(** * concurrent_stl: a reader-writer-locked std::unordered_map

    Shallow embedding of [internal/container_base.h] and of the two versions
    of [concurrent_unordered_map.h], followed by the properties of the
    repository's specification.

    - [std_unordered_map]: the operations of std::unordered_map the wrappers
      call, over a finite map with unique keys;
    - [container_base]: the guarded container and its two access primitives;
    - [unordered_map]: the map derived from [container_base];
    - [standalone]: the map that holds its own container and mutex;
    - [calls]: sequences of calls on one map;
    - [threads]: the locking discipline as an interleaving semantics;
    - [map_threads]: member functions of the map as calls of a thread;
    - [workers]: the worker threads of the test suite;
    - [move_assignment]: move assignment of the guarded container.

    Between two calls of one thread every lock guard has gone out of scope,
    so the sequential state of a map is its container; the mutex is part of
    the state in [threads], where calls of several threads interleave. *)

From stdpp Require Import gmap strings list fin_maps.

(** ** std::unordered_map

    Keys are unique and compared by [KeyEqual], here equality on [Key];
    [Hash] is the [Countable] instance. [size_type] values are counts of
    stored entries and are kept as [nat].

    The state of a container is the finite map of its entries. Two things
    the entries do not determine are given from outside: the order of
    iteration ([traversal]) and whether [emplace] builds its node before it
    looks the key up ([emplace_policy]). A statement made for every
    [traversal] and every [emplace_policy] holds whatever the standard
    library does there. *)
Module std_unordered_map.

(** [unord.req] on [emplace]: "the element may be constructed even if there
    already is an element in the container with an equivalent key".
    [constructs_first Args args] tells whether, for these arguments, the
    library builds the [value_type] before it looks the key up (libstdc++
    always does) or reads the key off the arguments and looks it up first. *)
Class emplace_policy : Type := {
  constructs_first : ∀ Args : Type, Args → bool
  }.

(** The library that always builds the node first. *)
Definition node_first : emplace_policy := {| constructs_first := λ _ _, true |}.

Section std_unordered_map.
Context {Key : Type} `{Countable Key} {Value : Type}.

Definition pair_type : Type := Key * Value.

(** The order in which a container is iterated from [begin()] to [end()].
    It follows the hash function, the bucket count and the insertions and
    rehashes the container has seen, none of which the entries determine, so
    each container comes with its own; what the standard guarantees is that
    every entry is visited once. Two containers are compared each under its
    own [traversal], and lists taken from one container at different times
    up to order only. *)
Class traversal : Type := {
  in_order : gmap Key Value → list pair_type;
  in_order_entries : ∀ m, in_order m ≡ₚ map_to_list m
  }.

(** Two orders for examples: one and the same listing of the entries taken
    from its front and taken from its back. *)
Definition listed : traversal :=
  {| in_order := map_to_list;
     in_order_entries := λ m, Permutation_refl (map_to_list m) |}.

Definition listed_backwards : traversal :=
  {| in_order := λ m, reverse (map_to_list m);
     in_order_entries := λ m, reverse_Permutation (map_to_list m) |}.

Context {order : traversal} {policy : emplace_policy}.

(** An iterator is either [end()] or designates a stored entry. *)
Definition iterator : Type := option pair_type.

(** What the constructor and the destructor of [value_type] are called
    on during a call. They are recorded for [emplace], the one call that is
    handed constructor arguments instead of a value. *)
Inductive event : Type :=
  | Constructed (p : pair_type)
  | Destroyed (p : pair_type).

Definition find (m : gmap Key Value) (key : Key) : iterator :=
  (λ v, (key, v)) <$> m !! key.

^^^^^^^^^^^^^^^^

• [Exercise prompt]:
Each line of the data is to be retyped exactly as shown.

• [Exercise result]:
(** * concurrent_stl: a reader-writer-locked std::unordered_map

    Shallow embedding of [internal/container_base.h] and of the two versions
    of [concurrent_unordered_map.h], followed by the properties of the
    repository's specification.

    - [std_unordered_map]: the operations of std::unordered_map the wrappers
      call, over a finite map with unique keys;
    - [container_base]: the guarded container and its two access primitives;
    - [unordered_map]: the map derived from [container_base];
    - [standalone]: the map that holds its own container and mutex;
    - [calls]: sequences of calls on one map;
    - [threads]: the locking discipline as an interleaving semantics;
    - [map_threads]: member functions of the map as calls of a thread;
    - [workers]: the worker threads of the test suite;
    - [move_assignment]: move assignment of the guarded container.

    Between two calls of one thread every lock guard has gone out of scope,
    so the sequential state of a map is its container; the mutex is part of
    the state in [threads], where calls of several threads interleave. *)

From stdpp Require Import gmap strings list fin_maps.

(** ** std::unordered_map

    Keys are unique and compared by [KeyEqual], here equality on [Key];
    [Hash] is the [Countable] instance. [size_type] values are counts of
    stored entries and are kept as [nat].

    The state of a container is the finite map of its entries. Two things
    the entries do not determine are given from outside: the order of
    iteration ([traversal]) and whether [emplace] builds its node before it
    looks the key up ([emplace_policy]). A statement made for every
    [traversal] and every [emplace_policy] holds whatever the standard
    library does there. *)
Module std_unordered_map.

(** [unord.req] on [emplace]: "the element may be constructed even if there
    already is an element in the container with an equivalent key".
    [constructs_first Args args] tells whether, for these arguments, the
    library builds the [value_type] before it looks the key up (libstdc++
    always does) or reads the key off the arguments and looks it up first. *)
Class emplace_policy : Type := {
  constructs_first : ∀ Args : Type, Args → bool
  }.

(** The library that always builds the node first. *)
Definition node_first : emplace_policy := {| constructs_first := λ _ _, true |}.

Section std_unordered_map.
Context {Key : Type} `{Countable Key} {Value : Type}.

Definition pair_type : Type := Key * Value.

(** The order in which a container is iterated from [begin()] to [end()].
    It follows the hash function, the bucket count and the insertions and
    rehashes the container has seen, none of which the entries determine, so
    each container comes with its own; what the standard guarantees is that
    every entry is visited once. Two containers are compared each under its
    own [traversal], and lists taken from one container at different times
    up to order only. *)
Class traversal : Type := {
  in_order : gmap Key Value → list pair_type;
  in_order_entries : ∀ m, in_order m ≡ₚ map_to_list m
  }.

(** Two orders for examples: one and the same listing of the entries taken
    from its front and taken from its back. *)
Definition listed : traversal :=
  {| in_order := map_to_list;
     in_order_entries := λ m, Permutation_refl (map_to_list m) |}.

Definition listed_backwards : traversal :=
  {| in_order := λ m, reverse (map_to_list m);
     in_order_entries := λ m, reverse_Permutation (map_to_list m) |}.

Context {order : traversal} {policy : emplace_policy}.

(** An iterator is either [end()] or designates a stored entry. *)
Definition iterator : Type := option pair_type.

(** What the constructor and the destructor of [value_type] are called
    on during a call. They are recorded for [emplace], the one call that is
    handed constructor arguments instead of a value. *)
Inductive event : Type :=
  | Constructed (p : pair_type)
  | Destroyed (p : pair_type).

Definition find (m : gmap Key Value) (key : Key) : iterator :=
  (λ v, (key, v)) <$> m !! key.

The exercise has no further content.